#### LISTED RECORDS:
(** One call of the library. *)
Definition serve (o : operationFS) (c : libcall) : St session (libanswer c) :=
  match c with
  | LStat name => on_world (Stat name)
  | LOpen name => opOpen o name
  | LOpenFile name flags mode => opOpenFile o name flags mode
  | LChmod name mode => on_world (Chmod name mode)
  | LChown _ | LSymlink _ _ | LLink _ _ | LReadlink _ => st_ret refused
  | LMkdirAll name mode => on_world (MkdirAll name mode)
  | LRemove name => on_world (Remove name)
  | LRename old new => on_world (Rename old new)
  | LGetFileId info => st_ret (GetFileId info)
  | LGetRootHandle => st_ret rootHandle
  | LGetHandle info => st_ret (GetHandle info)
  | LResolveHandle handle => on_world (ResolveHandle handle)
  | MName v => onFile v [] (fun _ fl => st_ret (f_name fl))
  | MClose v => closeValue v
  | MStat v => onFile v (Err ErrInvalid) (fun _ fl => file_Stat fl)
  | MRead v n => onFile v ([], Some ErrInvalid) (fun _ fl => file_Read fl n)
  | MWrite v p => onFile v (0, Some ErrInvalid) (fun _ fl => file_Write fl p)
  | MSeek v offset whence => onFile v (Err ErrInvalid) (fun n fl => file_Seek n fl offset whence)
  | MTruncate v => onFile v (Some ErrInvalid) (fun _ fl => file_Truncate fl)
  | MSync v => onFile v (Some ErrInvalid) (fun _ fl => file_Sync fl)
  | MReaddir v n => onFile v ([], Some ErrInvalid) (fun k fl => file_Readdir k fl n)
  end.

Inductive outcome (A : Type) := Returned (a : A) | Failed | Panicked.
#[global] Arguments Returned {A}. #[global] Arguments Failed {A}. #[global] Arguments Panicked {A}.

(** Running the library; the state it leaves is the session's. *)
Fixpoint run (o : operationFS) (p : prog lib) : St session (outcome bytes) := fun s =>
  match p with
  | Done (Some output) l => (Returned output, with_state l s)
  | Done None l => (Failed, with_state l s)
  | Panic l => (Panicked, with_state l s)
  | Do c k => let '(a, s) := serve o c s in run o (k a) s
  end.

(** [closeFiles], deferred by [execute]. *)
Fixpoint closeFiles (files : list nat) : St session unit := fun s =>
  match files with
  | [] => (tt, s)
  | n :: rest => let '(_, s) := closeValue (Plain n) s in closeFiles rest s
  end.

(** ** Operations *)

Definition operationError (op st : Z) : bytes :=
  be_encode 4 op ++ be_encode 4 st ++ if op =? OP4_SETATTR then be_encode 4 0 else [].

Definition changes (op : Z) : bool :=
  existsb (Z.eqb op) [OP4_OPEN; OP4_CREATE; OP4_REMOVE; OP4_RENAME; OP4_SETATTR; OP4_WRITE; OP4_LINK].

(** The test for read-only exports in front of the library. *)
Definition readOnlyGuard (op : operation) : St session bool := fun s =>
  if changes (op_number op) then
    let '(r, s) := on_world (ResolveHandle (CurrentHandle (s_state s))) s in
    match r with
    | Err _ => (false, s)
    | Ok name =>
        let readOnly := match resolve (w_fs (s_world s)) name with Ok (e, _) => e_readOnly e | Err _ => false end in
        ((beq name [SLASH] || readOnly)
         && (negb (op_number op =? OP4_OPEN) || negb (Z.land (op_access op) 2 =? 0)), s)
    end
  else (false, s).

Definition maxFiles : nat := 256.

(** [session.execute]: the response and the status. *)
Definition execute (op : operation) : St session (outcome (bytes * Z)) := fun s =>
  let st := if (op_number op =? OP4_OPEN) && (maxFiles <=? size (s_files s))%nat then NFS4ERR_RESOURCE
            else op_status op in
  if negb (st =? 0) then (Returned (operationError (op_number op) st, st), s)
  else
    let '(refuse, s) := readOnlyGuard op s in
    if refuse : bool then (Returned (operationError (op_number op) NFS4ERR_ROFS, NFS4ERR_ROFS), s)
    else
      let input := WriteAny [] ++ be_encode 4 0 ++ be_encode 4 1 ++ op_data op in
      let o := mkOperationFS (op_access op) (op_number op =? OP4_OPEN) (op_size op) (op_number op =? OP4_SETATTR) in
      let s := mkSession (s_world s) (s_state s) (s_files s) (s_tracked s) [] in
      let '(r, s) := run o (Compound input (s_state s)) s in
      let '(_, s) := closeFiles (op_files s) s in
      let s := mkSession (s_world s) (s_state s) (s_files s) (s_tracked s) [] in
      match r with
      | Returned output =>
          if len output <? 44 then (Failed, s)
          else (Returned (drop 36 output, be_decode (slice 24 28 output)), s)
      | Failed => (Failed, s)
      | Panicked => (Panicked, s)
      end.

Definition rpcReply (xid st : Z) (extra : list Z) : bytes :=
  concat (map (be_encode 4) ([xid; RPC_REPLY; MSG_ACCEPTED; 0; 0; st] ++ extra)).

(** The loop over the operations of a compound, [left] of them; [None] when the
    arguments cannot be read. *)
Fixpoint operationLoop (left : nat) (c : cursor) (st completed : Z) (results : bytes)
    : St session (outcome (option (Z * Z * bytes))) := fun s =>
  match left with
  | O => (Returned (Some (st, completed, results)), s)
  | S k =>
      if negb (st =? NFS4_OK) then (Returned (Some (st, completed, results)), s)
      else
        let '(op, c) := operation_ c in
        match c_err c with
        | Some _ => (Returned None, s)
        | None =>
            let '(r, s) := execute op s in
            match r with
            | Returned (response, opStatus) => operationLoop k c opStatus (completed + 1) (results ++ response) s
            | Failed => (Failed, s)
            | Panicked => (Panicked, s)
            end
        end
  end.

Fixpoint popAll (fuel : nat) (l : lib) : lib :=
  match PopHandle l with
  | None => l
  | Some l' => match fuel with O => l' | S k => popAll k l' end
  end.

(** The header of a call, read in front of every procedure. *)
Record rpcCall := mkCall { r_xid : Z; r_kind : Z; r_rpc : Z; r_program : Z; r_version : Z; r_procedure : Z; r_flavor : Z }.

Definition header : St cursor rpcCall :=
  xid <-- word ;; kind <-- word ;; rpc <-- word ;; program <-- word ;; version <-- word ;; procedure <-- word ;;
  flavor <-- word ;; _ <-- opaque 400 ;; _ <-- word ;; _ <-- opaque 400 ;;
  st_ret (mkCall xid kind rpc program version procedure flavor).

(** [session.reply]. *)
Definition reply (data : bytes) : St session (outcome bytes) := fun s =>
  let '(h, c) := header (newCursor data) in
  match c_err c with
  | Some _ => (Failed, s)
  | None =>
      let answer st extra := (Returned (rpcReply (r_xid h) st extra), s) in
      if negb (r_kind h =? RPC_CALL) || negb (r_rpc h =? 2) then (Failed, s)
      else if negb (r_program h =? 100003) then answer ACCEPT_PROG_UNAVAIL []
      else if negb (r_version h =? 4) then answer ACCEPT_PROG_MISMATCH [4; 4]
      else if r_procedure h =? PROC4_VOID then answer ACCEPT_SUCCESS []
      else if negb (r_procedure h =? PROC4_COMPOUND) then answer ACCEPT_PROC_UNAVAIL []
      else if negb (r_flavor h =? AUTH_FLAVOR_NULL) && negb (r_flavor h =? AUTH_FLAVOR_UNIX) then (Failed, s)
      else
        let '(tag, c) := opaque 1024 c in
        let '(minor, c) := word c in
        let '(count, c) := word c in
        match c_err c with
        | Some _ => answer ACCEPT_GRABAGE_ARGS []
        | None =>
            let st := if negb (minor =? 0) then NFS4ERR_MINOR_VERS_MISMATCH else NFS4_OK in
            if maxOperations <? count then answer ACCEPT_GRABAGE_ARGS []
            else
              let l := ClearCurrent (s_state s) in
              let s := with_state (popAll (savedHandles l) l) s in
              let '(r, s) := operationLoop (Z.to_nat count) c st 0 [] s in
              match r with
              | Returned (Some (st, completed, results)) =>
                  (Returned (rpcReply (r_xid h) ACCEPT_SUCCESS [] ++ be_encode 4 st ++ WriteAny (default [] tag)
                             ++ be_encode 4 completed ++ results), s)
              | Returned None => (Returned (rpcReply (r_xid h) ACCEPT_GRABAGE_ARGS []), s)
              | Failed => (Failed, s)
              | Panicked => (Panicked, s)
              end
        end
  end.

(** ** Connections *)

Fixpoint closeAll (files : list fval) : St session unit := fun s =>
  match files with
  | [] => (tt, s)
  | v :: rest => let '(_, s) := closeValue v s in closeAll rest s
  end.

(** [session.close]: the library's files, then whatever is still tracked. *)
Definition close_ : St session unit := fun s =>
  let '(_, s) := closeAll (CleanUp (s_state s)) s in
  closeAll (map Tracked (elements (s_files s))) s.

(** The loop of [serveConnection] on the stream of a connection: each turn sets a
    deadline, reads a record and writes the answer; [io] says which deadlines and
    writes succeed, until the connection is closed. *)
Fixpoint connectionLoop (io : list (bool * bool)) (stream : bytes) : St session (list bytes) := fun s =>
  match io with
  | [] => ([], s)
  | (deadline, wrote) :: rest =>
      if negb deadline then ([], s)
      else match readRecord stream with
      | Err _ => ([], s)
      | Ok (request, stream) =>
          let '(r, s) := reply request s in
          match r with
          | Returned response =>
              if wrote : bool then let '(sent, s) := connectionLoop rest stream s in (writeRecord response :: sent, s)
              else ([], s)
          | Failed | Panicked => ([], s)
          end
      end
  end.

Definition newSession (w : world) : session := mkSession w newStat ∅ [] [].

(** [serveConnection]: the records written and the world afterwards. *)
Definition serveConnection (io : list (bool * bool)) (stream : bytes) (w : world) : list bytes * world :=
  let '(sent, s) := connectionLoop io stream (newSession w) in
  let '(_, s) := close_ s in
  (sent, s_world s).

End session.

#### WORK INSTRUCTIONS:
Starting at the first line of the entries above, please extract each line up to and including the line with "(** Running the", unchanged, and add nothing.

#### FINISHED TASK:
(** One call of the library. *)
Definition serve (o : operationFS) (c : libcall) : St session (libanswer c) :=
  match c with
  | LStat name => on_world (Stat name)
  | LOpen name => opOpen o name
  | LOpenFile name flags mode => opOpenFile o name flags mode
  | LChmod name mode => on_world (Chmod name mode)
  | LChown _ | LSymlink _ _ | LLink _ _ | LReadlink _ => st_ret refused
  | LMkdirAll name mode => on_world (MkdirAll name mode)
  | LRemove name => on_world (Remove name)
  | LRename old new => on_world (Rename old new)
  | LGetFileId info => st_ret (GetFileId info)
  | LGetRootHandle => st_ret rootHandle
  | LGetHandle info => st_ret (GetHandle info)
  | LResolveHandle handle => on_world (ResolveHandle handle)
  | MName v => onFile v [] (fun _ fl => st_ret (f_name fl))
  | MClose v => closeValue v
  | MStat v => onFile v (Err ErrInvalid) (fun _ fl => file_Stat fl)
  | MRead v n => onFile v ([], Some ErrInvalid) (fun _ fl => file_Read fl n)
  | MWrite v p => onFile v (0, Some ErrInvalid) (fun _ fl => file_Write fl p)
  | MSeek v offset whence => onFile v (Err ErrInvalid) (fun n fl => file_Seek n fl offset whence)
  | MTruncate v => onFile v (Some ErrInvalid) (fun _ fl => file_Truncate fl)
  | MSync v => onFile v (Some ErrInvalid) (fun _ fl => file_Sync fl)
  | MReaddir v n => onFile v ([], Some ErrInvalid) (fun k fl => file_Readdir k fl n)
  end.

Inductive outcome (A : Type) := Returned (a : A) | Failed | Panicked.
#[global] Arguments Returned {A}. #[global] Arguments Failed {A}. #[global] Arguments Panicked {A}.

(** Running the library; the state it leaves is the session's. *)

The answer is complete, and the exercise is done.